The Morning Call
8/15/17
The
Market
Technical
The indices
(DJIA 21993, S&P 2465) regained some of their lost euphoria yesterday. However, volume was flat; breadth improved
but not as much as the price move in the Averages would suggest. Nonetheless, the upward momentum as defined
by the Averages’ 100 and 200 day moving averages and uptrends across all
timeframes remains intact. At the
moment, technically speaking, I see little to inhibit their challenge of the upper
boundaries of their long term uptrends---now circa 24198/2763.
The VIX (12.3) plunged
20%, closing back below the upper boundary of its short term downtrend,
negating last Thursday’s break. However,
it remained (1) above its 100 day moving average for the third day, reverting
to support and (2) above its 200 day moving average for the third day [if
remains above it at today’s close, it will revert to support]. That said, given the magnitude of yesterday’s
decline, there is probably better than even odds that there is more downside to
come. I leave open the question as to
whether the VIX has made some kind of bottom and the resetting of the
intermediate term from trading range to downtrend was premature.
The long
Treasury declined slightly, but ended above its 100 and 200 day moving averages
(both support), the lower boundaries of its short term trading range and its
long term uptrend. That is a lot of
support.
The dollar inched
higher, but still closed in a short term downtrend and below its 100 and 200
day moving averages.
GLD was up fractionally, finishing above the lower
boundary of its very short term uptrend and its 100 and 200 day moving averages
(both support).
Bottom line: while
the indices bounced hard, volume, breadth and the pin action in bonds, the
dollar and gold did not reflect the same degree of enthusiasm. Maybe they will catch up or…………maybe they
won’t. Follow through.
If
you think last week’s decline was a disaster, you are in the wrong line of work
(medium):
Yesterday
in charts (short):
Broadening
internal dispersions (medium):
Fundamental
Headlines
There
was no economic datapoints released. But
there will be a number of primary indicators reported this week---retail sales,
housing starts and industrial production.

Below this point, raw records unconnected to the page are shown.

(** [record_delivery] *)
Definition of_delivery (group delivery_id : string) (r : InboxDelivery) : bool :=
  (ib_consumer_group r ==? group) && (ib_delivery_id r ==? delivery_id).
Definition record_delivery (q : queue) (inbox_id : string) (now : Z) (m : RuntimeJobMessage) (redis_message_id group : string)
  : res (InboxDelivery * bool * queue) :=
  match select_where (of_delivery group (q_delivery_id m)) (inbox q) with
  | existing :: _ => Ok (existing, true, q)
  | [] =>
      raise IntegrityError when isSome (inbox q !! inbox_id) ;;
      let delivery := mk_inbox inbox_id (q_tenant_id m) (q_job_id m) (q_delivery_id m) redis_message_id group "received" None now in
      Ok (delivery, false, put_inbox delivery q)
  end.

(** The session of a claim that raised after its writes. *)
Definition interrupted_claim (s : store) (ev : env) (job_id owner : string) (lease_seconds : Z) : store :=
  match jobs s !! job_id with
  | Some job0 =>
      match get_where (runs s) (j_run_id job0) (fun r => r_tenant_id r ==? j_tenant_id job0) with
      | Some run =>
          let job := lease_job job0 owner (database_now ev) lease_seconds in
          let run := run |> set_r_active_job_id (Some (j_id job)) |> set_r_active_fencing_token (Some (j_fencing_token job))
                         |> set_r_status "running" |> set_r_status_version (r_status_version run + 1) in
          start_turn (s |> put_job job |> put_run run) run (j_kind job)
      | None => s
      end
  | None => s
  end.
Definition mismatched (job : option RuntimeJob) (m : RuntimeJobMessage) : bool :=
  match job with
  | None => true
  | Some job => (j_tenant_id job !=? q_tenant_id m) || (j_run_id job !=? q_run_id m)
                || negb (j_kind job in? ["agent_start"; "approval_resume"])
  end.
Definition untrusted_audit (group : string) (e : _DeliveryEnvelope) (job : option RuntimeJob) : QueueDeliveryAudit :=
  let m := message e in
  let agrees f := match job with Some j => f j | None => false end in
  mk_queue_audit (j_tenant_id <$> job) (Some (q_job_id m)) (Some (q_delivery_id m)) (redis_id e) group "rejected_untrusted_envelope"
    (payload_hash e)
    [("job_exists", PyBool (isSome job)); ("tenant_match", PyBool (agrees (fun j => j_tenant_id j ==? q_tenant_id m)));
     ("run_match", PyBool (agrees (fun j => j_run_id j ==? q_run_id m)))].
(** [_accept_sqlite_delivery] *)
Definition _accept_sqlite_delivery (q : queue) (ev : env) (inbox_id group consumer : string) (lease_seconds : Z) (e : _DeliveryEnvelope)
  : res (_DeliveryAdmission * queue) :=
  let m := message e in
  let trusted_job := jobs (db q) !! q_job_id m in
  if mismatched trusted_job m then Ok (mk_admission_d m None true, add_audit (untrusted_audit group e trusted_job) q) else
  let? r := record_delivery q inbox_id (database_now ev) m (redis_id e) group in
  let '(delivery, reused, q) := r in
  if reused && (ib_status delivery ==? "acked") then Ok (mk_admission_d m None true, q) else
  match claim (db q) ev (q_job_id m) consumer lease_seconds with
  | Ok (lease, s) => Ok (mk_admission_d m (Some lease) false, put_inbox (set_ib_status "claimed" (ib_outcome delivery) delivery) (set_db s q))
  | Err (RuntimeConflict code) =>
      let q := if code ==? "job_ticket_mismatch" then set_db (interrupted_claim (db q) ev (q_job_id m) consumer lease_seconds) q else q in
      let terminal := match jobs (db q) !! q_job_id m with Some job => j_status job in? ["succeeded"; "dead"] | None => false end in
      Ok (mk_admission_d m None terminal,
          put_inbox (if terminal then set_ib_status "acked" (Some "already_terminal") delivery
                     else set_ib_status "rejected" (Some "not_claimable") delivery) q)
  | Err x => Err x
  end.
(* ===== verification/CallLedger.v ===== *)
(** * The ledgers of calls

    services/attempts.py (budgets of model and tool calls), services/tool_ledger.py
    (turn groups, invocations and their terminal observations) and
    services/capability_ledger.py (policy capabilities and their effect
    receipts).  Every operation first asserts the lease's fence.  A row that the
    code creates takes its id from an argument, where the code calls [new_id].

    Theorems: the budgets bound the recorded attempts of a run under any history;
    an invocation has one observation, for ever; a closed turn group is complete;
    a lost answer is replayed from the ledger; a settled capability agrees with
    its one receipt and never changes.  Pydantic's dump and validation of an
    observation envelope are the class [EnvelopeCodec]. *)
From Stdlib Require Import Ascii.
From S2P Require Import Prelude PyValue Sha256 CanonicalJson Timestamps Store EventChain Lifecycle RuntimeJobs.
Local Open Scope string_scope.
Local Open Scope list_scope.
Local Open Scope Z_scope.

(** [int(max(...) or 0)] *)
Definition max_or_zero (l : list Z) : Z := match l with [] => 0 | x :: l => fold_left Z.max l x end.

(** ** Attempts (services/attempts.py) *)
Definition MAX_LLM_CALLS : Z := 6.
Definition MAX_TOOL_ATTEMPTS : Z := 6.
Definition MAX_TOOL_ROUNDS : Z := 2.

(** [_SAFE_STRUCTURED_ERROR_PATH.fullmatch]: the classes of the pattern contain
    no colon, and no dot outside the last part. *)
Definition is_alpha (c : ascii) : bool :=
  let n := nat_of_ascii c in ((65 <=? n) && (n <=? 90) || (97 <=? n) && (n <=? 122) || (n =? 95))%nat.
Definition all_chars (f : ascii -> bool) (s : string) : bool := forallb f (String.list_ascii_of_string s).
Definition is_identifier (s : string) : bool :=
  match s with
  | EmptyString => false
  | String c r => is_alpha c && all_chars (fun c => is_alpha c || is_digit c) r
  end.
Definition is_index (s : string) : bool := negb (is_empty_str s) && all_chars is_digit s.
Definition is_detail (s : string) : bool :=
  negb (is_empty_str s) && all_chars (fun c => is_alpha c || is_digit c || (c in? ["."%char; " "%char; "-"%char])) s.
Definition is_error_location (s : string) : bool :=
  (s ==? "$") ||
  match split_on "."%char s with
  | first :: rest => is_identifier first && forallb (fun p => is_identifier p || is_index p) rest
  | [] => false
  end.
Definition _SAFE_STRUCTURED_ERROR_PATH (s : string) : bool :=
  match split_on ":"%char s with
  | [location; kind] => is_error_location location && is_identifier kind
  | [location; kind; detail] => is_error_location location && is_identifier kind && is_detail detail
  | _ => false
  end.
(** Opening adds an open group with fresh, received invocations. *)
Lemma open_turn_ok h s ev t ids l seg n d m calls r s' :
  keyed s -> open_turn h s ev t ids l seg n d m calls = Ok (r, s') ->
  exists g rows, turn_groups s !! t = None /\ tg_id g = t /\ tg_status g = "open" /\
    (forall i, i ∈ rows -> iv_turn_group_id i = t /\ iv_lifecycle i = "received") /\
    insert_invocations (put_group g s) rows = Ok s'.
Proof.
  unfold open_turn. intros Hk Ho. steps_ok Ho. apply insert_group_ok in Hstep2 as [Hn ->]. simpl in Hn.
  match type of Hstep4 with insert_invocations (put_group ?g _) ?rows = _ => exists g, rows end. simplify_eq.
  split_and!; try done. intros i Hi. destruct (map_res_elem _ _ _ _ Hstep3 Hi) as (c & _ & Hc).
  unfold invocation_of in Hc. destruct (ids _). steps_ok Hc. by simplify_eq.
Qed.
Lemma executing_ok s ev l k r s' :
  keyed s -> mark_executing s ev l k = Ok (r, s') ->
  exists i, invocations s !! k = Some i /\ iv_lifecycle i <> "terminal" /\ iv_fencing_token i = l_fencing_token l /\
    s' = set_invocations (<[k := set_iv_lifecycle "executing" i]> (invocations s)) s.
Proof.
  unfold mark_executing. intros Hk Ho. steps_ok Ho. destruct (invocations s !! k) as [i|] eqn:Ei; [|done]. steps_ok Ho.
  simplify_eq. exists i. rewrite orb_false_iff, neqb_false, negb_false_iff, mem_true in Hguard. destruct Hguard as [Hf Hl].
  split_and!; try done.
  - intros E. rewrite E in Hl. apply mem_true in Hl. vm_compute in Hl. done.
  - unfold put_invocation. simpl. by rewrite (keyed_invocations _ Hk _ _ Ei).
Qed.
(** A terminalisation returns the recorded observation, or records one. *)
Lemma terminalize_ok s ev oid l k out e intent row s' :
  keyed s -> terminalize s ev oid l k out e intent = Ok (row, s') ->
  exists i payload, invocations s !! k = Some i /\ iv_fencing_token i = l_fencing_token l /\
    observation_payload e intent = Ok payload /\ canonical_hash payload = Ok (ob_content_hash row) /\ ob_invocation_id row = k /\
    ((s' = s /\ (exists j, observations s !! j = Some row) /\ iv_outcome i = Some out) \/
     (iv_lifecycle i <> "terminal" /\ observations s !! oid = None /\
      (forall j x, observations s !! j = Some x -> ob_invocation_id x <> k) /\ out ∈ invocation_outcomes /\
      row = mk_observation oid (l_tenant_id l) (l_run_id l) (l_job_id l) k (iv_segment_id i) (l_fencing_token l) (oe_status e)
              (oe_attempt_index e) (ob_content_hash row) payload /\ 1 <= oe_attempt_index e /\
      s' = set_invocations (<[k := terminal_invocation ev out i]> (invocations s)) (put_observation row s))).
Proof.
  unfold terminalize. intros Hk Ho. steps_ok Ho. destruct (invocations s !! k) as [i|] eqn:Ei; [|done]. steps_ok Ho.
  pose proof (keyed_invocations _ Hk _ _ Ei) as Hid. rewrite neqb_false in Hguard.
  destruct (head _) as [x|] eqn:Ex.
  - steps_ok Ho. injection Ho as <- <-. assert (x ∈ select_where (fun o => ob_invocation_id o ==? iv_id i) (observations s)) as Hx.
    { destruct (select_where _ _); [done|]. injection Ex as ->. left. }
    apply select_where_elem in Hx as [Hx Hxi]. to_prop. destruct Hguard0 as [<- Hout]. exists i, a0. rewrite Hid in Hxi. split_and!; try done.
    left. by split_and!.
  - steps_ok Ho. injection Ho as <- <-. apply insert_observation_ok in Hstep2 as (Hn & Hu & Hi & ->). simpl in *. rewrite Hid in *.
    rewrite eqb_false in Hguard0. rewrite negb_false_iff, mem_true in Hguard1. exists i, a0. split_and!; try done. right.
    split_and!; try done. unfold put_invocation. simpl. by rewrite Hid.
Qed.
(** The base revision of a pending approval. *)
Definition revision_bound (approval : ApprovalRequest) (proposal : ProposalRecord) (v : ApprovalActionRevision) : bool :=
  (v_approval_id v ==? a_id approval) && (Some (v_revision_number v) ==? a_selected_revision_number approval)
  && (v_revision_number v =? 0) && (p_action_type proposal ==? a_action_type approval)
  && py_eq (PyDict (v_action_payload v)) (PyDict (p_action_payload proposal))
  && (v_action_hash v ==? p_action_hash proposal) && (a_action_hash approval ==? p_action_hash proposal).

(** The revision a decision selects: the base, or the edited one.  For a
    refund the pair query flushes the selection before the transition does. *)
Definition select_revision (s : store) (ids : command_ids) (approval : ApprovalRequest) (proposal : ProposalRecord)
    (base : ApprovalActionRevision) (actor_id : string) (edited : pydict)
    : res (ApprovalActionRevision * ApprovalRequest * store) :=
  if is_nil edited then Ok (base, approval, s) else
  match apply_approval_edit (a_action_type approval) (v_action_payload base) edited with
  | Err _ => Err (RuntimeConflict "approval_edit_not_allowed")
  | Ok payload =>
      let? h := action_hash payload in
      let revision := mk_revision (g_revision ids) (a_tenant_id approval) (a_id approval) (p_id proposal)
                        (v_snapshot_id base) (v_revision_number base + 1) payload h (v_resource_version base)
                        actor_id "edit_and_approve" in
      let? s := insert_revision s revision in
      let assign a := a |> set_a_selected_revision_id (Some (v_id revision))
                        |> set_a_selected_revision_number (Some (v_revision_number revision)) in
      if a_action_type approval ==? "refund" then
        let? r := flush_approval s approval assign in Ok (revision, r.1, r.2)
      else let r := pending_columns s approval assign in Ok (revision, r.1, r.2)
  end.

(** The refund pair is evaluated again, under lock, and must still be the
    proposal's. *)
Definition recheck_refund (s : store) (ev : env) (approval : ApprovalRequest) (proposal : ProposalRecord) : res store :=
  if a_action_type approval ==? "refund" then
    let stale := RuntimeConflict "refund_pair_approval_stale" in
    let? found := lock_and_evaluate_billing_refund_pair (billing s) (billing s) (a_tenant_id approval)
                    (a_customer_id approval) (a_resource_id approval) (utc (clock ev)) in
    match found with
    | (Some _, Some found_pair) =>
        raise stale when negb (eligible found_pair) || negb (refund_pair_matches_proposal found_pair (p_refund_binding proposal)) ;;
        let? binding := bind_refund_pair_to_proposal found_pair in
        Ok (if binding_eqb binding (p_refund_binding proposal) then s
            else put_proposal (proposal |> set_p_refund_binding binding
                                        |> set_p_status_version (p_status_version proposal + 1)) s)
    | _ => Err stale
    end
  else Ok s.

Definition persisted_status (decision : string) : string := if decision ==? "reject" then "rejected" else "approved".

(** The decision digest and the accepted event. *)
Definition decision_digest (approval_id : string) (q : decide_args) (v : ApprovalActionRevision) : res string :=
  canonical_hash [("approval_id", PyStr approval_id); ("actor_id", PyStr (dc_actor_id q));
                  ("decision", PyStr (dc_decision q)); ("reason", PyStr (dc_reason q));
                  ("approver_note", PyStr (dc_note q)); ("action_hash", PyStr (v_action_hash v));
                  ("revision_id", PyStr (v_id v)); ("revision_number", PyInt (v_revision_number v))].

Section commands.
Context `{PyRuntime}.

Definition decision_event (s : store) (ev : env) (ids : command_ids) (q : decide_args) (approval_id run_id ticket_id : string)
    (v : ApprovalActionRevision) (decision_hash : string) : res (AgentEvent * store) :=
  let! current_head := ticket_head s ticket_id else RuntimeConflict "event_chain_conflict" in
  catch is_head_conflict (RuntimeConflict "approval_expected_head_conflict")
    (append_event (redact ev) s run_id
       (mk_args "human_decision_accepted"
          (PyDict [("approval_id", PyStr approval_id); ("human_decision_id", PyStr (g_decision ids));
                   ("decision", PyStr (dc_decision q)); ("decision_hash", PyStr decision_hash);
                   ("action_hash", PyStr (v_action_hash v)); ("revision_id", PyStr (v_id v));
                   ("revision_number", PyInt (v_revision_number v))])
          "approver" "completed" None None None (Some (dc_idempotency_key q)) (Some (Some (e_id current_head)))
          (Some (e_ticket_sequence current_head)) (Some (Some (e_event_hash current_head))))
       (worker ev) (g_event ids) (utc (clock ev))).

(** The resume job of an approving decision. *)
Definition enqueue_resume (s : store) (ev : env) (ids : command_ids) (approval : ApprovalRequest) (run_id : string) : res store :=
  let! ticket := tickets s !! a_ticket_id approval else RuntimeError "ticket object is not persistent" in
  let sequence := t_next_dispatch_sequence ticket + 1 in
  let s := put_ticket (set_t_next_dispatch_sequence sequence ticket) s in
  insert_job s (new_job (g_job ids) (a_tenant_id approval) (a_ticket_id approval) run_id "approval_resume"
                  (Some (a_id approval)) sequence (database_now ev)).
(** Its delivery: the run and the ticket are queued again. *)
Definition publish_resume (s : store) (ev : env) (ids : command_ids) (approval : ApprovalRequest) (run_id trace_id : string) : res store :=
  let? s := insert_outbox s (new_outbox (g_outbox ids) (g_delivery ids) (a_tenant_id approval) (g_job ids) run_id 1
                               "runtime_job_available" [("traceparent", PyStr trace_id)] (database_now ev)) in
  let! run := runs s !! run_id else RuntimeError "run object is not persistent" in
  let s := put_run (run |> set_r_status "queued" |> set_r_status_version (r_status_version run + 1)) s in
  let! ticket := tickets s !! a_ticket_id approval else RuntimeError "ticket object is not persistent" in
  Ok (put_ticket (ticket |> set_t_status "queued" |> set_t_version (t_version ticket + 1)) s).

(** A run that ends without an action, and its turn. *)
Definition complete_run (run : AgentRun) (reason : string) (now : Z) : AgentRun :=
  run |> set_r_status "completed" |> set_r_checkpoint_stage "completed" |> set_r_agent_finish_reason (Some reason)
      |> set_r_active_job_id None |> set_r_active_fencing_token None |> set_r_completed_at (Some now)
      |> set_r_status_version (r_status_version run + 1).
Definition complete_turn (s : store) (run : AgentRun) (result : string) (now : Z) : store :=
  if truthy_opt (r_turn_id run) then
    match turns s !! default "" (r_turn_id run) with
    | Some turn => put_turn (turn |> set_u_activity_state "completed" |> set_u_result_state (Some result)
                                  |> set_u_completed_at (Some now)) s
    | None => s
    end
  else s.

Definition REJECTED_RESPONSE : string :=
  "审批者已拒绝这项申请，因此没有执行任何业务操作。你仍可以在当前对话继续咨询。".
Definition rejected_key (approval_id : string) : string := "approval:" +:+ approval_id +:+ ":rejected".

So it will an informative week, economically speaking.
With
respect to fiscal policy, Trump signed a China trade memorandum; the gist of
which was to appoint someone to investigate whether or not China is violating
trade agreements. So this was a baby
step, but a step nonetheless. I have
already opined that while I am concerned about an overly eager pursuit of
adjusting our trade balance, I have been concerned for a long time about the
Chinese theft of American intellectual property. So some good can come of pressing the Chinese
on this issue.
On
the monetary front, we got these somewhat hawkish comments from the normally
dovish NY Fed head (medium):
Overseas,
the data was mixed:
(1) Japan
reported second quarter GDP, business spending and private consumption above
expectations,
(2) while China
announced retail sales and industrial production below estimates,
(3) in addition,
four Arab countries imposed sanctions on Qatar,
(4) the US/North
Korean rhetoric cooled a bit which apparently brought some relief to Market
participants. However, I would point out
that overvalued equities are still overvalued whether somebody lobs a missile
or Un and Trump kiss and make up. All
the Korean/US confrontation represented was a potential spark. It had nothing to do with the tender---which
is a grossly overvalued Market. (medium):
***overnight:
Bottom
line: Trump continues to use his mouth create obstacles to successfully
accomplish his healthcare and tax reforms as well as infrastructure
spending. In other words, the hopes of
lifting the long term secular economic growth rate of this country is
fading.
Meanwhile, the
Fed doesn’t know whether to s**t or go blind.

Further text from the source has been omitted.